##### Material supplied
(* ===== verification/TaskDelivery.v ===== *)
(** * TaskDelivery: a task's result reaches its parent

    Joins [TaskRegistry] and [TaskNotifications]: a settlement tells the
    listeners of its registry, the listener of a runner pushes a notification on
    the runner's queue and records in the entry how it was taken, and the
    runner's acknowledgement marks the entry delivered. This file shows that the
    entry never claims more than the queue holds, and for which entries this can
    fail: those of which a settlement could not be turned into a notification,
    which [unannounced] collects along a run, with the entries that a fork puts
    into a second registry and those that become workflow tasks later. *)
From S2P Require Import Prelude Wire TaskNotifications TaskRegistry.
From Stdlib Require Import Sorted.
Import TaskNotifications TaskRegistry.

Module TaskDelivery.

(** The queue holds a notification of this settlement of the task. *)
Definition shows (queue : NotificationQueue) (id : str) (generation : Z) : Prop :=
  exists k n, k ∈ nq_queue queue /\ nq_objects queue !! k = Some n /\ tn_task_id n = id /\ tn_generation n = Some generation.
(** Nothing leaves the queue, and objects keep their task and generation. *)
Record grows (a b : NotificationQueue) : Prop := {
  gr_queue : forall k, k ∈ nq_queue a -> k ∈ nq_queue b;
  gr_objects : forall k n, nq_objects a !! k = Some n -> exists n', nq_objects b !! k = Some n' /\
    tn_task_id n' = tn_task_id n /\ tn_generation n' = tn_generation n
}.
Lemma same_grows a : grows a a.
Proof. split; [done|eauto]. Qed.
Lemma grow_grows a b c : grows a b -> grows b c -> grows a c.
Proof.
  intros [A1 A2] [B1 B2]. split; [auto|]. intros k n Hn. destruct (A2 k n Hn) as (n1 & H1 & E1 & F1).
  destruct (B2 k n1 H1) as (n2 & H2 & E2 & F2). exists n2. split; [done|]. split; congruence.
Qed.
Lemma shows_grows a b id g : grows a b -> shows a id g -> shows b id g.
Proof.
  intros [G1 G2] (k & n & Hk & Hn & E1 & E2). destruct (G2 k n Hn) as (n' & Hn' & F1 & F2).
  exists k, n'. repeat split; [auto|done|congruence|congruence].
Qed.

Section queues.
Context {env : NotifyEnv}.
Implicit Types (q : NotificationQueue).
##########
## What to produce
Everything above, from first entry to last, must be reproduced exactly.

## Solution below
(* ===== verification/TaskDelivery.v ===== *)
(** * TaskDelivery: a task's result reaches its parent

    Joins [TaskRegistry] and [TaskNotifications]: a settlement tells the
    listeners of its registry, the listener of a runner pushes a notification on
    the runner's queue and records in the entry how it was taken, and the
    runner's acknowledgement marks the entry delivered. This file shows that the
    entry never claims more than the queue holds, and for which entries this can
    fail: those of which a settlement could not be turned into a notification,
    which [unannounced] collects along a run, with the entries that a fork puts
    into a second registry and those that become workflow tasks later. *)
From S2P Require Import Prelude Wire TaskNotifications TaskRegistry.
From Stdlib Require Import Sorted.
Import TaskNotifications TaskRegistry.

Module TaskDelivery.

(** The queue holds a notification of this settlement of the task. *)
Definition shows (queue : NotificationQueue) (id : str) (generation : Z) : Prop :=
  exists k n, k ∈ nq_queue queue /\ nq_objects queue !! k = Some n /\ tn_task_id n = id /\ tn_generation n = Some generation.
(** Nothing leaves the queue, and objects keep their task and generation. *)
Record grows (a b : NotificationQueue) : Prop := {
  gr_queue : forall k, k ∈ nq_queue a -> k ∈ nq_queue b;
  gr_objects : forall k n, nq_objects a !! k = Some n -> exists n', nq_objects b !! k = Some n' /\
    tn_task_id n' = tn_task_id n /\ tn_generation n' = tn_generation n
}.
Lemma same_grows a : grows a a.
Proof. split; [done|eauto]. Qed.
Lemma grow_grows a b c : grows a b -> grows b c -> grows a c.
Proof.
  intros [A1 A2] [B1 B2]. split; [auto|]. intros k n Hn. destruct (A2 k n Hn) as (n1 & H1 & E1 & F1).
  destruct (B2 k n1 H1) as (n2 & H2 & E2 & F2). exists n2. split; [done|]. split; congruence.
Qed.
Lemma shows_grows a b id g : grows a b -> shows a id g -> shows b id g.
Proof.
  intros [G1 G2] (k & n & Hk & Hn & E1 & E2). destruct (G2 k n Hn) as (n' & Hn' & F1 & F2).
  exists k, n'. repeat split; [auto|done|congruence|congruence].
Qed.

Section queues.
Context {env : NotifyEnv}.
Implicit Types (q : NotificationQueue).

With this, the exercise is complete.